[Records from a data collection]
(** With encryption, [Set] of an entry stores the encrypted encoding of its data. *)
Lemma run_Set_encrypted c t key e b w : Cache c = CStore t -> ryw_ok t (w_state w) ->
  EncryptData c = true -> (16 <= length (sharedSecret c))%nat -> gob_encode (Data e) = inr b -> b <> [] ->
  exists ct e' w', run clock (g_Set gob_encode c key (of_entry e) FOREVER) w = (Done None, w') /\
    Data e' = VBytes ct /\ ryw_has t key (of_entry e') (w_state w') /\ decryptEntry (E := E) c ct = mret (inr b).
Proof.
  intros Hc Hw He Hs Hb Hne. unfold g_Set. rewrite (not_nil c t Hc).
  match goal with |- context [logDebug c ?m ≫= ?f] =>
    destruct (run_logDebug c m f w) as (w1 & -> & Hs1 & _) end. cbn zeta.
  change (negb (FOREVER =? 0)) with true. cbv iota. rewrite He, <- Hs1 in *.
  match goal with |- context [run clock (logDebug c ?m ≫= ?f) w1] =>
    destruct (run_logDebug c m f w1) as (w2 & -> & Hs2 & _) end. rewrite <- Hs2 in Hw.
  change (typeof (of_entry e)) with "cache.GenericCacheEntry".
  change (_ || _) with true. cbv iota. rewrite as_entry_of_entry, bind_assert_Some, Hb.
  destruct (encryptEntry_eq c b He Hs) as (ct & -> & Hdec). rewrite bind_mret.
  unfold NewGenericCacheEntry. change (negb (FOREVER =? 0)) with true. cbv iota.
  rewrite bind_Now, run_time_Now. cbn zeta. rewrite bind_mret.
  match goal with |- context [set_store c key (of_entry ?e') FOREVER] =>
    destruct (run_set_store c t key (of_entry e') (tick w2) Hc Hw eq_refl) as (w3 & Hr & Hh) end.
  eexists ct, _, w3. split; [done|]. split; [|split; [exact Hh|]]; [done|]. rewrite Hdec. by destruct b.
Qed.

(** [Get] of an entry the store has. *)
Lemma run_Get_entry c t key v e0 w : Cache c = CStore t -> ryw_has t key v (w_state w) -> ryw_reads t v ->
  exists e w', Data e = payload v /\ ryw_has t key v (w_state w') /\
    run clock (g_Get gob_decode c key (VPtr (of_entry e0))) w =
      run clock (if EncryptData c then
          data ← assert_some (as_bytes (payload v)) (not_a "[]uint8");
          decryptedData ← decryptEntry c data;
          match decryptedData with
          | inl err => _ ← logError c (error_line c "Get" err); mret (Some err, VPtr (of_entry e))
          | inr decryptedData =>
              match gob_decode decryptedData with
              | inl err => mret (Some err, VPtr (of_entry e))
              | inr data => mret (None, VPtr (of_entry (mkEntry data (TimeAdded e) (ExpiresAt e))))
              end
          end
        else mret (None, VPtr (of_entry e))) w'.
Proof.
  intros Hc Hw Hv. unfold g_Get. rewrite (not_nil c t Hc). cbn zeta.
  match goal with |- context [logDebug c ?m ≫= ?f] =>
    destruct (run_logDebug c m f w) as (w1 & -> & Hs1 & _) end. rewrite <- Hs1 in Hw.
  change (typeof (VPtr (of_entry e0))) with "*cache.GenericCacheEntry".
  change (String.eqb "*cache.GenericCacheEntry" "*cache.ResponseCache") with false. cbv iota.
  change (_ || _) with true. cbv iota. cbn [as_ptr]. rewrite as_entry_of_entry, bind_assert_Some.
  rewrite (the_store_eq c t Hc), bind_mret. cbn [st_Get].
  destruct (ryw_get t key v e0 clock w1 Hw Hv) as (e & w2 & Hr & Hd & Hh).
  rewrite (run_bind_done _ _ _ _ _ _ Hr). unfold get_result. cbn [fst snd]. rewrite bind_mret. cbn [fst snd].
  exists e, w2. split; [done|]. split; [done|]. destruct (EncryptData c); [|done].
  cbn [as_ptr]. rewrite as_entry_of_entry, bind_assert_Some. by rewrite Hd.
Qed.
* * *
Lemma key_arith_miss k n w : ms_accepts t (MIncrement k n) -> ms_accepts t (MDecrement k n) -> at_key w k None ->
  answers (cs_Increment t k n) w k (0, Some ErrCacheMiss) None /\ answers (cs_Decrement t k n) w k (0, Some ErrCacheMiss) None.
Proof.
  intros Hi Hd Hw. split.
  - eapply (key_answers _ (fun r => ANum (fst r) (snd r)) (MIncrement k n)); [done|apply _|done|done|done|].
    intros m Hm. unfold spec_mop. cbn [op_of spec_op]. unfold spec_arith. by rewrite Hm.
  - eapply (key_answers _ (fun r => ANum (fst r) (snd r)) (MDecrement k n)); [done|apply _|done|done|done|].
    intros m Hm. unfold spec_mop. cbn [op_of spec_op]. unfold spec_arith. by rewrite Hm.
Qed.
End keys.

[What to produce] Starting with the line that holds "exists e w', Data" and ending with the line that holds "match decryptedData with", retype every line in the data above exactly, and nothing else.

[Response for this exercise]
  exists e w', Data e = payload v /\ ryw_has t key v (w_state w') /\
    run clock (g_Get gob_decode c key (VPtr (of_entry e0))) w =
      run clock (if EncryptData c then
          data ← assert_some (as_bytes (payload v)) (not_a "[]uint8");
          decryptedData ← decryptEntry c data;
          match decryptedData with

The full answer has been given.